Here are some silver linings: 

--We are no longer in crisis / survival mode with a new baby or with work from home, so maybe it's a fine time to have another? I have 9 months to get used to the idea, while I savor being a family of three. The Bub will be much less like a baby in September, for better or worse. 

--One idea that brought me comfort last time was picturing all the people in my life who'd build a relationship with my first kid. That will happen again, and most of all, I'd get to see The Bub shine in his role as big brother and the new little one look up to him and that will be a joy. It's hard to stay depressed for long with The Bub around (even though he is annoying and tiring) so I may feel less lonely than last time - he's such a social person now, and he's getting more self-sufficient at feeding himself and playing every day.

--It might be easier this time. We have the supplies, we read all the books, we have all that hands-on knowledge. The change from 0 to 1 kids is bigger than 1 to 2. I won't have to DO as much to get ready this time. At least I have proof that everything (the first trimester, the not sleeping, the baby who won't be left alone) will someday end. 

--Being home during the pregnancy will be great. First trimester last time I flew and presented at two conferences and it was exhausting and terrifying. There were social times I stayed up too late and tried to hide how off I felt. This time, it will be much easier to puke / snack / nap / veg where I am. The telework may outweigh the toddler in terms of taking care of myself. 

--Many people choose to have kids this close in age (and at least it's not sooner? We started having sex again in March). They can largely share toys and outings and hopefully stay close as they grow up. The baby supplies haven't been all given away. No one else will know this was a mistake. Maybe I can pretend this was my idea (it was my idea to "let God plan my family"...) I had good support last time, everyone will probably be happy for us again. Even the work part may be less stressful, since I've proven that I can be a solid worker right up til delivery and hit the ground running when I return. The physical and financial stress will be real, but then it will be over. We could be all done forever. Older kids in 40s, empty nester in 50s...there is a glimmer of hope. 
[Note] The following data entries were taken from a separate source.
Lemma segment_pass_cells (lm : Mat Z) (lc : Z) :
  segment_pass rm lm lc = segment_cells rm (cells N_SCAN Horizon_SCAN) lm lc.
Proof. unfold segment_pass, segment_cells. apply for_range_cells. Qed.

(** The labelling loop of [cloudSegmentation] always returns. *)
Lemma segment_pass_total (lm : Mat Z) (lc : Z) :
  (0 < lc)%Z ->
  exists lm' lc', segment_pass rm lm lc = Some (lm', lc') /\ (0 < lc')%Z.
Proof.
  intros Hlc. unfold segment_pass. rewrite for_range_cells.
  destruct (@segment_cells_ind (fun _ _ _ => True)
              (cells N_SCAN Horizon_SCAN) lm lc) as [m [c [H [Hc _]]]];
    auto.
  - intros [i j] Hin. apply in_cells in Hin. exact Hin.
  - exists m, c. auto.
Qed.

End SegmentPass.

Section SegmentProperties.

Context {g : Geometry} {ops : FloatOps}.
Variable rm : Mat F.
Hypothesis Hfit : fits16 g.

Lemma labelComponents_result (lm : Mat Z) (lc : Z) (row col : nat)
    (lm' : Mat Z) (lc' : Z) :
  lc <> 0%Z -> in_image (row, col) -> lm row col = 0%Z ->
  labelComponents rm lm lc row col = Some (lm', lc') ->
  exists pushed : list (nat * nat),
    In (row, col) pushed
    /\ (forall i j, In (i, j) pushed -> in_image (i, j) /\ lm i j = 0%Z)
    /\ (forall i j, ~ In (i, j) pushed -> lm' i j = lm i j)
    /\ ((lc' = (lc + 1)%Z /\ forall i j, In (i, j) pushed -> lm' i j = lc)
        \/ (lc' = lc
            /\ forall i j, In (i, j) pushed -> lm' i j = SENTINEL_DROP)).
Proof.
  intros Hlc Himg H0 Hlab.
  destruct (labelComponents_cases rm Hfit lm Hlc Himg H0)
    as [pushed [m [c [Hlab' H]]]].
  rewrite Hlab in Hlab'. injection Hlab' as -> ->. now exists pushed.
Qed.

Lemma cells_in_image (p : nat * nat) :
  In p (cells N_SCAN Horizon_SCAN) -> in_image p.
Proof. destruct p as [i j]. intros Hin. now apply in_cells in Hin. Qed.

(** After the labelling loop no cell of the image is unlabelled. *)
Lemma segment_pass_nonzero (lm : Mat Z) (lc : Z) :
  (0 < lc)%Z ->
  exists lm' lc',
    segment_pass rm lm lc = Some (lm', lc')
    /\ forall i j, in_image (i, j) -> lm' i j <> 0%Z.
Proof.
  intros Hlc. unfold segment_pass. rewrite for_range_cells.
  destruct (@segment_cells_ind _ _ rm Hfit
              (fun pre m _ => forall i j, In (i, j) pre -> m i j <> 0%Z)
              (cells N_SCAN Horizon_SCAN) lm lc)
    as [m [c [Hfold [_ HP]]]];
    [exact cells_in_image|exact Hlc|intros i j []| | |].
  - intros pre p post m c _ _ HP Hnz i j Hin.
    apply in_app_iff in Hin as [Hin|[->|[]]]; auto.
  - intros pre [pi pj] post m c m' c' Heq Hc HP Hz Hlab i j Hin.
    simpl in *.
    assert (Himg : in_image (pi, pj)).
    { apply cells_in_image. rewrite Heq. apply in_app_iff. right. now left. }
    assert (Hc0 : c <> 0%Z) by lia.
    destruct (@labelComponents_result m c pi pj m' c' Hc0 Himg Hz Hlab)
      as [pushed [Hseed [Hpz [Hfr Hcase]]]].
    destruct (in_dec cell_eq_dec (i, j) pushed) as [Hp|Hp].
    + destruct Hcase as [[_ Hl]|[_ Hl]]; rewrite (Hl _ _ Hp);
        [lia|discriminate].
    + rewrite (Hfr _ _ Hp).
      apply in_app_iff in Hin as [Hin|[Hin|[]]]; [now apply HP|].
      inversion Hin; subst. contradiction.
  - exists m, c. split; [exact Hfold|].
    intros i j Hij. apply HP. apply in_cells. exact Hij.
Qed.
--I will be able to do things like library programs and playdates and going inside (!?) that I have not yet really experienced. Several of my friends have had kids in the meantime + the end of the pandemic may make this less lonely. I can also talk to these friends for advice if Kid 2 does things differently than Inigo. 

--Labor feels a lot less scary (hopefully I also get lucky again with an uncomplicated delivery). If I had to do the same one over again, I know I could - plus the second time might be shorter and I'll likely get an epidural for the final part. I'll be more confident that I am reading the signs correctly of any day now, this is early, this is active (again, assuming it feels largely the same). 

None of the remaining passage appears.